Да, пока в России сидят большевики — в России «на деле останется все», т. е. будет громадное Нигего вместо России с поголовным, логигеским, истреблением ее народа.
Очень важно, чтобы «здешние» поняли это наконец. Чем дольше верят они в возможность «эволюции» большевиков (и поддерживающих их), тем тяжелее будет протекать выздоровление русского народа. И тем ужаснее будет его ненависть ко всем «соглашателям», ко всем, сознательно или бессознательно, поддерживающим его истязателей.
Истязателями, нетовцами, разрушителями жизни большевики были и останутся. Ленин туп. Туп и примитивно хитер. Это уже не тайна там, в России. Россия воскреснет, народ ее уже опоминается.
Не пора ли опомниться и здесь, в Европе?
БАРЫШНИ-СОДЕРЖАНКИ
Совдепский негатив Зинаиды ГиппиусНе так давно. Года полтора тому назад. Лето. Петербург… Нет, Петроград. Нет, и не то, и не другое. Дикое место, развалины большого города. Даже не вполне развалины, каменные Дома еще стоят. Только у них глаза слепые. А между каменными грудами — груды мусора (где были деревянные).
Тротуары выворочены. Мостовая тоже. Посередине большой улицы — длинный черный провал. В эти провалы можно заглядывать. Там темно, и куда-то уходит подземелье.
(Если большевики решат строить «метро» — то, может, эти провалы пригодятся.)
По мусору, пыли и всяким другим вещам, пробираемся к площади соборной, что около Литейной.
Впрочем, Литейного проспекта нет. Есть Володарский. Это тот лодзинский портной, который был начальником всей русской печати. Это он ее, с большими криками и проклятиями, прекратил.
Год тому назад его убил рабочий на улице, очень счастливо убежавший. В самую Троицу, в проливной дождь, этого самого портного с великими почестями хоронили, предварительно выставив его на сколько-то ночей под военным почетным караулом в Таврическом дворце.

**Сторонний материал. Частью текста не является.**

(** The device object. Of the attributes of the source, [zk] (the driver
    object, reached through [conn]), [lock] (it belongs to the threads) and
    [failed_logs_file] (the same path for every device) are left out. *)
Record ZKTecoDevice := mkDevice {
  id : Z;
  ip : string;
  name : string;
  status : string;
  password : Z;
  conn : option Session;
  device_logs : gmap string Attendance
}.

Inductive Level := INFO | WARNING | ERROR.

(** One constructor per [logging] call of the class. *)
Inductive LogMsg :=
| ConnectedTo (name ip : string)
| ConnectionError (name : string)
| UnknownLogType (repr : string)
| LiveLogError (name : string) (e : PyExn)
| SentToApi (p : Payload)
| SendFailed (code : Z) (text : string)
| SendError
| StoreFailed (e : PyExn)
| DecodeFailed
| ProcessingError (e : PyExn)
| DisconnectedFrom (name : string).

(** What a method does to the outside, in order. *)
Inductive Effect :=
| ELog (lvl : Level) (m : LogMsg)
| ESleep (seconds : nat)
| EPost (p : Payload) (r : HttpResult)
| EWrite (content : option Store)   (* open(..., 'w') and json.dump; None: the dump raised *)
| EConnect (r : option Session)
| ECapture (s : Session)
| EDisconnect (s : Session) (returned : bool).

Record State := mkState {
  self : ZKTecoDevice;
  file : FileState;
  tick : nat;
  trace : list Effect
}.

Definition M (A : Type) := State → Result A * State.

#[export] Instance M_ret : MRet M := λ A a σ, (Ret a, σ).
#[export] Instance M_bind : MBind M := λ A B f m σ,
  match m σ with
  | (Ret a, σ') => f a σ'
  | (Raise e, σ') => (Raise e, σ')
  end.

Definition raise {A} (e : PyExn) : M A := λ σ, (Raise e, σ).

(** [try: body except Exception as e: handler e] *)
Definition try_except {A} (body : M A) (handler : PyExn → M A) : M A := λ σ,
  match body σ with
  | (Ret a, σ') => (Ret a, σ')
  | (Raise e, σ') => handler e σ'
  end.

(** [try: body except cls: handler], for one exception class; any other
    exception passes through. *)
Definition try_except_only {A} (cls : PyExn → bool) (body : M A) (handler : M A) : M A := λ σ,
  match body σ with
  | (Ret a, σ') => (Ret a, σ')
  | (Raise e, σ') => if cls e then handler σ' else (Raise e, σ')
  end.

Definition get : M State := λ σ, (Ret σ, σ).
Definition emit (e : Effect) : M unit := λ σ,
  (Ret tt, mkState (self σ) (file σ) (tick σ) (trace σ ++ [e])).
Definition next_tick : M nat := λ σ,
  (Ret (tick σ), mkState (self σ) (file σ) (S (tick σ)) (trace σ)).
Definition set_self (d : ZKTecoDevice) : M unit := λ σ,
  (Ret tt, mkState d (file σ) (tick σ) (trace σ)).
Definition set_file (f : FileState) : M unit := λ σ,
  (Ret tt, mkState (self σ) f (tick σ) (trace σ)).

Definition logging (lvl : Level) (m : LogMsg) : M unit := emit (ELog lvl m).
Definition sleep (seconds : nat) : M unit := emit (ESleep seconds).

Definition set_status (s : string) (d : ZKTecoDevice) : ZKTecoDevice :=
  mkDevice (id d) (ip d) (name d) s (password d) (conn d) (device_logs d).
Definition set_conn (c : option Session) (d : ZKTecoDevice) : ZKTecoDevice :=
  mkDevice (id d) (ip d) (name d) (status d) (password d) c (device_logs d).
Definition set_device_logs (l : gmap string Attendance) (d : ZKTecoDevice) : ZKTecoDevice :=
  mkDevice (id d) (ip d) (name d) (status d) (password d) (conn d) l.

(** ** [ZKTecoDevice.__init__] *)
Definition init (device_data : DeviceData) : ZKTecoDevice :=
  mkDevice (cfg_id device_data) (cfg_ip device_data) (cfg_name device_data)
           (cfg_status device_data) (cfg_password device_data) None ∅.

(** ** [connect] *)
Definition connect : M bool :=
  try_except
    (σ ← get;
     n ← next_tick;
     let r := zk_connect n (ip (self σ)) in
     emit (EConnect r);;
     match r with
     | None => raise DriverError
     | Some c =>
         set_self (set_status "Connected" (set_conn (Some c) (self σ)));;
         logging INFO (ConnectedTo (name (self σ)) (ip (self σ)));;
         mret true
     end)
    (λ e,
     σ ← get;
     set_self (set_status "Connection Failed" (self σ));;
     logging ERROR (ConnectionError (name (self σ)));;
     mret false).

(** ** [send_log_to_api] *)
Definition send_log_to_api (log : Attendance) : M bool :=
  try_except_only is_RequestException
    (σ ← get;
     match api_fields log with
     | None => raise AttributeError
     | Some (u, t, s) =>
         let data := mkPayload (id (self σ)) u t s in
         n ← next_tick;
         let r := requests_post n data in
         emit (EPost data r);;
         match r with
         | TransportError => raise RequestException
         | Response code text =>
             if decide (code = 200%Z)
             then logging INFO (SentToApi data);; mret true
             else logging ERROR (SendFailed code text);; mret false
         end
     end)
    (logging ERROR SendError;; mret false).

(** ** [store_failed_log] *)

(** [open(self.failed_logs_file, 'r')] followed by [json.load(f)] *)
Definition load_file : M Store := λ σ,
  match file σ with
  | Absent | Unreadable => (Raise OSError, σ)
  | Malformed => (Raise JSONDecodeError, σ)
  | Snapshot s => (Ret s, σ)
  end.

(** [open(self.failed_logs_file, 'w')] followed by a [json.dump] that
    completes: the file holds the whole store. *)
Definition write_file (s : Store) : M unit :=
  set_file (Snapshot s);; emit (EWrite (Some s)).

Впрочем, Таврического дворца тоже нет. Есть Урицкий. Это американский эмигрант-закройщик, который регистрировал разогнанное Учр. собрание, а потом стал во главе всероссийского сыска, принимал просителей во дворце на Сенатской площади (тоже нет, тоже Урицкая) и так буйствовал, что вскоре и его убил — студент.
Тоже хоронили там же с теми же почестями.
Церемония так долго длилась, что почетные караульщики забегали в соседние дома отдохнуть.
Пришли и к нам два матроса. Обыкновенные, с фальшивым локоном из-под заношенной фуражки. Один — с медальоном на декольте.
Чего вы?
Извиняемся. Уф, устали! Которого это уж мертвого жида туда-сюда таскаем.
(Это не я говорю, это так матросы сказали.)
Но я все отвлекаюсь. Вот мы и пробираемся в летний день по стогнам бывшего города, от бывшего Таврического дворца к бывшему Литейному.
По площади хорошо идти, мягко. За собором выросла травка, да такая серьезная — нога шурчит. И даже беленькие цветочки. Птиц недостает (съели их или сами подохли?), а если б еще птички — совсем бы рай. Когда-то здесь шумел «злой город», — ведь это центр бывшей столицы, — а теперь, чем не идиллия?
На углу, помню, вот был грохот! Теперь тишина. Не только не едет никто (на чем бы?), даже прохожих нет.
В большом каменном доме на углу, внизу, вместо лавок то дыры, то доски. Но мы знаем: если свернуть налево — будет дверца, а за дверцей «кафэ». Честное слово, кафэ, и прилавок, и что-то лежит на тарелке, и если дать ленту керенок (еще были тогда), то что-то можно взять.
Мы вошли. Сели за столик. (Там и столики.) Нам позволили взять черное в стакане без блюдечка. И еще серое твердое, объеденное мухами, которых тут было видимо-невидимо.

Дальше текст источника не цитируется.